To snack or not to snack – nutrient intakes and energy for activity
How snacking influences nutrient intakes
It is important to look at the overall contribution of snacks and whether they provide a nutrient dense addition to the diet, or whether they are a source of what’s often called “empty calories”.
Some studies show that eating snacks has been linked to greater intakes of vitamins and minerals (4-8). In a study of UK children aged 11–12, Adams et al. (5) found no evidence to suggest the nutrient composition of snacks was any more or less healthy than that of foods eaten during meals. Perhaps surprisingly, snacking may also not lead to a higher intake of sodium (salt), as the sodium contribution from meals (from foods such as bread, cheese and cured meats) has been associated with higher sodium intakes (9).

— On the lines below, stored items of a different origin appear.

(** * Quarto preview plugin (qmd-as-md-obsidian): preview session handling

    A shallow embedding of the preview code of [src/main.ts] (the plugin
    that is built), of the second plugin source kept next to it
    ([unnamed/part_001]) and of the environment set-up of the snapshot
    reproduced in [README.md], followed by the properties of the
    specification that concern them.

    JavaScript strings are sequences of UTF-16 code units; the two maps of
    the plugin ([activePreviewProcesses], [activeWebViewers]) are finite
    maps; [ChildProcess] objects live in a store and the maps hold
    references into it, as the JavaScript [Map]s hold object references. *)

From Stdlib Require Import NArith String Ascii List Bool Lia DecimalString.
From stdpp Require Import base option list gmap fin_maps.
Import ListNotations.

Local Open Scope N_scope.

(** ** JavaScript strings *)

(** A string is its list of UTF-16 code units. *)
Abbreviation jsstring := (list N).

(** The code units of an ASCII literal of the source. *)
Definition js (s : string) : jsstring :=
  map (fun c => N_of_ascii c) (list_ascii_of_string s).

(** [WhiteSpace] and [LineTerminator] of ECMAScript: what [\s] matches and
    what [String.prototype.trim] strips. *)
Definition isWhiteSpace (c : N) : bool :=
  ((9 <=? c) && (c <=? 13))            (* \t \n \v \f \r *)
  || (c =? 32)                         (* space *)
  || (c =? 160)                        (* U+00A0 *)
  || (c =? 5760)                       (* U+1680 *)
  || ((8192 <=? c) && (c <=? 8202))    (* U+2000 .. U+200A *)
  || (c =? 8232) || (c =? 8233)        (* U+2028, U+2029 *)
  || (c =? 8239)                       (* U+202F *)
  || (c =? 8287)                       (* U+205F *)
  || (c =? 12288)                      (* U+3000 *)
  || (c =? 65279).                     (* U+FEFF *)

(** [s.startsWith(p)], returning what follows the prefix. *)
Fixpoint stripPrefix (p s : jsstring) : option jsstring :=
  match p, s with
  | [], _ => Some s
  | a :: p', b :: s' => if a =? b then stripPrefix p' s' else None
  | _ :: _, [] => None
  end.

(** [s.includes(sub)] *)
Fixpoint includes (s sub : jsstring) : bool :=
  match stripPrefix sub s with
  | Some _ => true
  | None => match s with
            | [] => false
            | _ :: s' => includes s' sub
            end
  end.

(** The longest prefix of [s] whose code units satisfy [f], and the rest. *)
Fixpoint span (f : N -> bool) (s : jsstring) : jsstring * jsstring :=
  match s with
  | [] => ([], [])
  | c :: s' => if f c then let '(a, b) := span f s' in (c :: a, b)
               else ([], s)
  end.

(** [String.prototype.trim] *)
Definition trim (s : jsstring) : jsstring :=
  let s1 := snd (span isWhiteSpace s) in
  rev (snd (span isWhiteSpace (rev s1))).

(** ** The readiness pattern

    [output.match(/Browse at\s+(http:\/\/[^\s]+)/)]: the match is tried at
    each start index from the left.  At one index the literal is followed
    by a greedy [\s+]; as the next pattern character [h] is no white
    space, giving back white space cannot help, so the longest run is the
    only candidate.  The group is ["http://"] and the greedy [[^\s]+], at
    the end of the pattern, hence the longest run of other characters. *)

Definition BrowseAt : jsstring := Eval cbv in js "Browse at".
Definition httpScheme : jsstring := Eval cbv in js "http://".
Definition httpsScheme : jsstring := Eval cbv in js "https://".

(** The match anchored at the start of [s]: the captured group 1. *)
Definition matchHere (s : jsstring) : option jsstring :=
  match stripPrefix BrowseAt s with
  | None => None
  | Some r1 =>
      match span isWhiteSpace r1 with
      | ([], _) => None
      | (_ :: _, r2) =>
          match stripPrefix httpScheme r2 with
          | None => None
          | Some r3 =>
              match fst (span (fun c => negb (isWhiteSpace c)) r3) with
              | [] => None
              | u => Some (httpScheme ++ u)
              end
          end
      end
  end.

(** [output.match(...)], reduced to [match[1]]; [None] is [null]. *)
Fixpoint regexMatch (output : jsstring) : option jsstring :=
  match matchHere output with
  | Some u => Some u
  | None => match output with
            | [] => None
            | _ :: rest => regexMatch rest
            end
  end.

(** The body of the [stdout] ['data'] handler up to the decision: the URL
    the handler resolves with, if any.
<<
    if (output.includes('Browse at')) {
      const match = output.match(/Browse at\s+(http:\/\/[^\s]+)/);
      if (match && match[1]) { ... resolve(match[1]) }
>>
    [match[1]] is truthy when it is not the empty string. *)
Definition readinessUrl (output : jsstring) : option jsstring :=
  if includes output BrowseAt then
    match regexMatch output with
    | Some (c :: u) => Some (c :: u)
    | _ => None
    end
  else None.

(** ** Objects of the platform *)

(** [TFile] of Obsidian: the vault path and the extension. *)
Record TFile := mkTFile {
  path : jsstring;
  extension : jsstring }.

(** What the plugin takes from Obsidian and Node and does not define:
    [this.app.vault.adapter.getFullPath], [path.dirname],
    [Platform.isMobile], and [refuses command args cwd]: the arguments,
    besides an empty command, for which [spawn] of the Node at hand throws
    (recent versions refuse a NUL character in any of them). *)
Record Host := mkHost {
  getFullPath : jsstring -> jsstring;
  dirname : jsstring -> jsstring;
  isMobile : bool;
  refuses : jsstring -> list jsstring -> jsstring -> bool }.

(** The promise [startPreviewAndGetUrl] attaches to the process it
    spawned; its [resolve] is the only function the executor hands to the
    listeners, so once the process exists the promise is only ever
    resolved, with a URL or with [null].  The promise of a call whose
    executor throws is rejected: see [Main.Outcome]. *)
Inductive Promise :=
| Pending
| Resolved (value : option jsstring).

(** A [ChildProcess] of Node together with what the function that spawned
    it attached to it.  [signals] counts the [kill()] calls made on the
    object, [killed] is Node's flag of the same name, [exited] tells that
    the process has ended.  [timeoutId] is the
    instant at which the armed timer fires.  [promise] is [None] for a
    process spawned by [startPreview], which has no promise of a URL;
    [awaited] tells that [toggleWebViewer] waits for the promise.  [key] is
    the [file.path] the listeners closed over. *)
Record ChildProcess := mkChildProcess {
  spawnfile : jsstring;
  spawnargs : list jsstring;
  cwd : jsstring;
  shell : bool;
  env : option (gmap jsstring jsstring);
  killed : bool;
  signals : nat;
  exited : bool;
  key : jsstring;
  dataListener : bool;
  errorListener : bool;
  closeListener : bool;
  timeoutId : option N;
  promise : option Promise;
  awaited : bool }.
Lemma exec_with_print_line ev memory printed operand :
  is_token operand = true ->
  exec_line_with ev ("PRINT " +++ operand) (memory, printed) =
  OK (memory, printed ++ [memory_get memory operand]).
Proof.
  intros Htok. unfold exec_line_with.
  assert (Hp : PyStr.contains "PRINT" ("PRINT " +++ operand) = true)
    by reflexivity.
  rewrite Hp, andb_false_r, split_print_line, (split_token _ Htok).
  reflexivity.
Qed.

(** The three kinds of line of a tokenized program in the loop: a print
    line appends a value; the other two append a value or store under
    their destination. *)
Lemma exec_shaped_line ev (Pt : string -> Prop) line memory printed :
  tac_shape (fun s => token_text s /\ Pt s) token_text binary_op line ->
  (exists v, exec_line_with ev line (memory, printed) =
             OK (memory, printed ++ [v])) \/
  (exists dest rhs,
     (Pt dest \/ exists n, dest = temp n) /\
     exec_line_with ev line (memory, printed) =
       match ev rhs memory with
       | OK v => OK (dict_set memory dest v, printed)
       | Raise _ => OK (dict_set memory dest (VInt 0), printed)
       | OutOfFuel => OutOfFuel
       | Unmodelled => Unmodelled
       end).
Proof.
  intros [name val [Hn Hp] Hv | n lhs op rhs Hl Hop Hr | val Hv].
  - destruct (exec_store_cases ev name val memory printed name "=" [val])
      as [H | H].
    + now apply split_assign_line.
    + apply split_sep_eq_operand; now apply is_token_no_space.
    + left. eauto.
    + right. exists name, val. split; [now left | exact H].
  - assert (Ht : is_token ("t" +++ PyStr.str_nat n) = true)
      by apply word_text_is_token, ascii_ident_word_text,
           plain_name_ascii_ident, temp_plain_name.
    destruct (exec_store_cases ev ("t" +++ PyStr.str_nat n)
                (lhs +++ " " +++ op +++ " " +++ rhs) memory printed
                ("t" +++ PyStr.str_nat n) "=" [lhs; op; rhs]) as [H | H].
    + apply split_compute_line;
        try assumption. now apply binary_op_is_token.
    + apply split_sep_eq_operation;
        try assumption; now apply is_token_no_space.
    + left. eauto.
    + right. exists ("t" +++ PyStr.str_nat n),
        (lhs +++ " " +++ op +++ " " +++ rhs).
      split; [right; now exists n | exact H].
  - left. exists (memory_get memory val). now apply exec_with_print_line.
Qed.

(** On the lines of a tokenized program the loop reaches its end,
    whatever [eval] returns or raises. *)
Lemma run_shaped_lines ev (tac : list string) :
  (forall e m, settled (ev e m)) ->
  forall st,
    Forall (tac_shape (fun s => token_text s /\ True) token_text binary_op)
      tac ->
    exists st', run_from_with ev st tac = OK st'.
Proof.
  intros Hev. induction tac as [|line tac IH]; intros st Hall;
    cbn [run_from_with]; [eauto|].
  inversion Hall as [|l t Hline Htac]; subst. destruct st as [memory printed].
  destruct (exec_shaped_line ev _ line memory printed Hline)
    as [[v H] | [dest [rhs [_ H]]]]; rewrite H.
  - now apply IH.
  - specialize (Hev rhs memory).
    destruct (ev rhs memory); try destruct Hev; now apply IH.
Qed.


(** The lines of a program [parse] returns on the tokens of a text, when no
    [let] has a name written in digits. *)
Lemma tokenized_TAC_shape (code : string) (ast : list stmt) (tc : nat)
    (Pt : string -> Prop) :
  parse (tokenize code) = OK ast ->
  (forall name e, In (Assign name e) ast -> Pt name) ->
  Forall (tac_shape (fun s => token_text s /\ Pt s) token_text binary_op)
    (fst (generate_TAC ast tc)).
Proof.
  intros Hparse Hnames. apply generate_TAC_shape.
  - intros n. apply word_text_is_token, ascii_ident_word_text,
      plain_name_ascii_ident, temp_plain_name.
  - apply (parse_from token_text) in Hparse.
    + apply Forall_forall. intros s Hs.
      rewrite Forall_forall in Hparse. specialize (Hparse s Hs).
      destruct s as [name e | e]; simpl in *.
      * destruct Hparse as [Hn He].
        split; [split; [exact Hn | now apply (Hnames name e)]
               | now apply node_from_sat].
      * now apply node_from_sat.
    + eapply Forall_impl; [|apply findall_classes].
      intros t Ht. now apply token_class_is_token.
Qed.






(* ================================================================== *)
(** * What a print line prints *)
(* ================================================================== *)




(* ================================================================== *)
(** * Further properties: the pieces of a generated line *)
(* ================================================================== *)

(** X13. On the lines generated for a text that [parse] accepts,
    [generate_ASM] returns, and the output loop never fails to unpack
    [split(" = ")] into two pieces nor to index [split()[1]], whatever
    [eval] returns or raises on the right-hand sides: with the printing of
    a value taken as the recording of it, the loop reaches the end of the
    lines.  (The limits of the interpreter on recursion and on the digits
    of a printed [int] are not part of the embedding.) *)
Theorem output_loop_never_fails_to_split
    (ev : string -> list (string * pyval) -> result pyval)
    (code : string) (ast : list stmt) (tc : nat) (st : machine) :
  (forall e m, settled (ev e m)) ->
  parse (tokenize code) = OK ast ->
  (exists asm, generate_ASM (fst (generate_TAC ast tc)) = OK asm) /\
  (exists st', run_from_with ev st (fst (generate_TAC ast tc)) = OK st').
Proof.
  intros Hev Hparse. split.
  - destruct (generate_ASM_doubles _ _ tc Hparse) as [asm [Hasm _]]. eauto.
  - apply run_shaped_lines; [exact Hev|].
    apply tokenized_TAC_shape with (code := code); [exact Hparse|].
    intros; exact I.
Qed.

Lemma output_loop_never_fails_to_split_witness :
  (forall (e : string) (m : list (string * pyval)),
     settled (Raise (ZeroDivisionError "division by zero") : result pyval)) /\
  parse (tokenize "let PRINT = 1 / 0; print(PRINT); let y = PRINT;") =
    OK [Assign "PRINT" (BinOp "/" (Num 1) (Num 0)); Print (Var "PRINT");
        Assign "y" (Var "PRINT")] /\
  (exists asm,
     generate_ASM
       (fst (generate_TAC
               [Assign "PRINT" (BinOp "/" (Num 1) (Num 0));
                Print (Var "PRINT"); Assign "y" (Var "PRINT")] 0)) = OK asm) /\
  (exists st',
     run_from_with
       (fun _ _ => Raise (ZeroDivisionError "division by zero")) ([], [])
       (fst (generate_TAC
               [Assign "PRINT" (BinOp "/" (Num 1) (Num 0));
                Print (Var "PRINT"); Assign "y" (Var "PRINT")] 0)) = OK st').
Proof.
  split; [intros; exact I|]. split; [vm_compute; reflexivity|].
  apply (output_loop_never_fails_to_split
           (fun _ _ => Raise (ZeroDivisionError "division by zero"))
           "let PRINT = 1 / 0; print(PRINT); let y = PRINT;").
  - intros; exact I.
  - vm_compute. reflexivity.
Defined.
(** * login-brute.py: a shallow embedding of the login tester

    The development follows [src/login-brute.py]: the Python values stored
    in result dictionaries, insertion-ordered dictionaries, the response
    classifier [_is_successful_login], one attempt [test_login], the two
    schedulers behind [run_tests], the report, the CSV/JSON sink and the
    credential file loader.

    Conventions.
    - A Python [str] is a [string]; every [ascii] stands for one code point
      below 256.
    - A Python [dict] is an association list in insertion order with
      distinct keys; the order matters because the CSV header is
      [results[0].keys()].
    - [requests.post] is the only contact with the outside world.  It is an
      oracle [Net] that answers the [i]-th submitted request either with a
      response or with a raised exception.
    - A raised Python exception is a value of [Py.Exn]; code that may raise
      lives in the error monad [Exc].
    - [print] calls do not influence any returned value and are left out;
      of [time.sleep] the exceptions are kept, not the time it takes. *)

From Stdlib Require Import String Ascii List ZArith QArith Bool Arith Lia.
From Stdlib Require Import Permutation DecimalString.
Import ListNotations.

Close Scope Q_scope.
Open Scope string_scope.
Open Scope list_scope.

(** ** Python values and exceptions *)

Module Py.

(** The values that occur in a result dictionary.  A Python [float] only
    arises as [round(response_time, 3)]; it is kept as a whole number of
    thousandths of a second. *)
Inductive Val : Type :=
| VNone
| VBool (b : bool)
| VInt (z : Z)
| VFloat (thousandths : Z)
| VStr (s : string).

(** Exceptions, by the class that the [except] clauses of the program
    distinguish.  [RequestException] is the class caught in [test_login];
    [OtherException] stands for any other subclass of [Exception]. *)
Inductive Exn : Type :=
| RequestException (msg : string)
| ValueError (msg : string)
| KeyError (key : string)
| ZeroDivisionError
| OtherException (msg : string).

(** [str(e)] for an exception. *)
Definition str_exn (e : Exn) : string :=
  match e with
  | RequestException m => m
  | ValueError m => m
  | KeyError k => "'" ++ k ++ "'"
  | ZeroDivisionError => "division by zero"
  | OtherException m => m
  end.

(** The error monad: a computation returns or raises. *)
Inductive Exc (A : Type) : Type :=
| Ok (a : A)
| Raise (e : Exn).
Arguments Ok {A} a.
Arguments Raise {A} e.

Definition bind {A B : Type} (c : Exc A) (k : A -> Exc B) : Exc B :=
  match c with
  | Ok a => k a
  | Raise e => Raise e
  end.

(** Truth value testing, as used by [if x], [x and y] and [not x]. *)
Definition truthy (v : Val) : bool :=
  match v with
  | VNone => false
  | VBool b => b
  | VInt z => negb (z =? 0)%Z
  | VFloat t => negb (t =? 0)%Z
  | VStr s => negb (s =? "")
  end.

(** Truth value of an optional string ([None] or a [str]). *)
Definition truthy_opt (o : option string) : bool :=
  match o with
  | None => false
  | Some s => negb (s =? "")
  end.

(** [needle in hay] on strings: [needle] occurs as a contiguous substring. *)
Fixpoint str_in (needle hay : string) : bool :=
  prefix needle hay ||
  match hay with
  | EmptyString => false
  | String _ rest => str_in needle rest
  end.

(** Decimal digits of a fraction given in thousandths (0..999), as [repr]
    prints them: trailing zeros dropped, one digit at least. *)
Definition digit (n : Z) : string :=
  String (ascii_of_nat (48 + Z.to_nat n)) EmptyString.

Definition frac_digits (m : Z) : string :=
  let a := (m / 100)%Z in
  let b := ((m / 10) mod 10)%Z in
  let c := (m mod 10)%Z in
  if (c =? 0)%Z then
    if (b =? 0)%Z then digit a else digit a ++ digit b
  else digit a ++ digit b ++ digit c.

Definition str_int (z : Z) : string :=
  NilZero.string_of_int (Z.to_int z).

Definition str_float (t : Z) : string :=
  (if (t <? 0)%Z then "-" else "") ++
  str_int (Z.abs t / 1000) ++ "." ++ frac_digits (Z.abs t mod 1000).

(** [str(v)]. *)
Definition str (v : Val) : string :=
  match v with
  | VNone => "None"
  | VBool true => "True"
  | VBool false => "False"
  | VInt z => str_int z
  | VFloat t => str_float t
  | VStr s => s
  end.

End Py.

Import Py.

Notation "x <- c ;; k" := (bind c (fun x => k))
  (at level 61, c at next level, right associativity).
Notation "c ;; k" := (bind c (fun _ => k))
  (at level 61, right associativity).

(** ** Insertion-ordered dictionaries *)

Module Dict.

Definition t : Type := list (string * Val).

Definition empty : t := [].

(** [d.get(k)]: [None] stands for a missing key. *)
Fixpoint get (k : string) (d : t) : option Val :=
  match d with
  | [] => None
  | (k', v) :: rest => if k' =? k then Some v else get k rest
  end.

(** [d[k] = v]: an existing key keeps its position, a new one goes last. *)
Fixpoint set (k : string) (v : Val) (d : t) : t :=
  match d with
  | [] => [(k, v)]
  | (k', v') :: rest =>
      if k' =? k then (k', v) :: rest else (k', v') :: set k v rest
  end.

(** [d.update(u)], and the dictionary display [{k1: v1, ...}], which both
    store the items from left to right. *)
Definition update (d u : t) : t :=
  fold_left (fun acc kv => set (fst kv) (snd kv) acc) u d.

Definition literal (items : t) : t := update empty items.

Definition keys (d : t) : list string := map fst d.

Definition mem (k : string) (ks : list string) : bool :=
  existsb (fun k' => k' =? k) ks.

(** [d[k]]: raises [KeyError] on a missing key. *)
Definition item (k : string) (d : t) : Exc Val :=
  match get k d with
  | Some v => Ok v
  | None => Raise (KeyError k)
  end.

End Dict.

(** ** Configuration, requests and the network oracle *)

Record Response : Type := mkResponse {
  status_code : Z;
  text : string
}.

Record Request : Type := mkRequest {
  req_url : string;
  req_data : Dict.t;
  req_headers : list (string * string);
  req_timeout : Z
}.

(** What one call of [requests.post] does: it returns a response, measured
    to have taken [elapsed] thousandths of a second after rounding, or it
    raises. *)
Inductive Reply : Type :=
| Completed (response : Response) (elapsed : Z)
| Raised (e : Exn).

(** The oracle: the reply to the request of the attempt with submission
    index [i] (its position in [test_combinations], from 0). *)
Definition Net : Type := nat -> Request -> Reply.

(** The attributes that [LoginTester.__init__] stores. *)
Record LoginTester : Type := mkLoginTester {
  url : string;
  username_field : string;
  password_field : string;
  success_indicator : option string;
  failure_indicator : option string;
  headers : list (string * string);
  timeout : Z;
  delay : Q;
  max_workers : Z
}.

Definition default_headers : list (string * string) :=
  [("User-Agent",
    "Mozilla/5.0 (Windows NT 10.0; Win64; x64) AppleWebKit/537.36 (KHTML, like Gecko) Chrome/91.0.4472.124 Safari/537.36");
   ("Content-Type", "application/x-www-form-urlencoded")].

(** [LoginTester(url, ...)]: [headers or {...}] replaces a missing or empty
    header dictionary by the default one. *)
Definition new_LoginTester (url : string) (username_field password_field : string)
    (success_indicator failure_indicator : option string)
    (headers : option (list (string * string)))
    (timeout : Z) (delay : Q) (max_workers : Z) : LoginTester :=
  mkLoginTester url username_field password_field
    success_indicator failure_indicator
    (match headers with
     | Some (h :: hs) => h :: hs
     | _ => default_headers
     end)
    timeout delay max_workers.

(** ** The classifier *)

(** [_is_successful_login]: the three tests in source order. *)
Definition _is_successful_login (self : LoginTester) (response : Response) : bool :=
  if truthy_opt (success_indicator self) &&
     match success_indicator self with
     | Some s => str_in s (text response)
     | None => false
     end
  then true
  else if truthy_opt (failure_indicator self) &&
          match failure_indicator self with
          | Some s => str_in s (text response)
          | None => false
          end
  then false
  else if (status_code response =? 200)%Z then true
  else false.

(** ** One attempt *)

(** [test_login].  [call] is the submission index handed to the oracle; it
    is not a parameter of the Python method.  Only [RequestException] is
    caught; any other exception leaves the method. *)
Definition test_login (self : LoginTester) (net : Net) (call : nat)
    (username password : string) : Exc Dict.t :=
  let data := Dict.literal [(username_field self, VStr username);
                            (password_field self, VStr password)] in
  let result := Dict.literal [("username", VStr username);
                              ("password", VStr password);
                              ("success", VBool false);
                              ("status_code", VNone);
                              ("response_time", VNone);
                              ("error", VNone)] in
  match net call (mkRequest (url self) data (headers self) (timeout self)) with
  | Completed response response_time =>
      Ok (Dict.update result
            [("status_code", VInt (status_code response));
             ("response_time", VFloat response_time);
             ("success", VBool (_is_successful_login self response));
             ("response_length", VInt (Z.of_nat (String.length (text response))))])
  | Raised (RequestException m) =>
      Ok (Dict.set "error" (VStr (str_exn (RequestException m))) result)
  | Raised e => Raise e
  end.

(** ** The schedulers *)

(** [[(u, p) for u in usernames for p in passwords]]. *)
Definition test_combinations (usernames passwords : list string)
    : list (string * string) :=
  flat_map (fun u => map (fun p => (u, p)) passwords) usernames.

(** The bounds of the signed 64-bit count of nanoseconds into which
    [time.sleep] converts its argument. *)
Definition PyTime_MIN : Q := inject_Z (-9223372036854775808).
Definition PyTime_MAX : Q := inject_Z 9223372036854775807.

More research is needed, but based on current evidence, snacking and increased eating frequency may not be necessarily detrimental to diet quality and may be associated with a higher nutrient intake. However, careful snack choice by individuals remains important to avoid the risk of excessive intakes of energy, fat, sugar or salt (2).
Snacking and energy for activity
Snacking may help to provide the energy needed to maintain an active lifestyle and increase the motivation to be physically active – for example, by avoiding the gastric discomfort and lethargy that can be experienced after consuming large meals (10).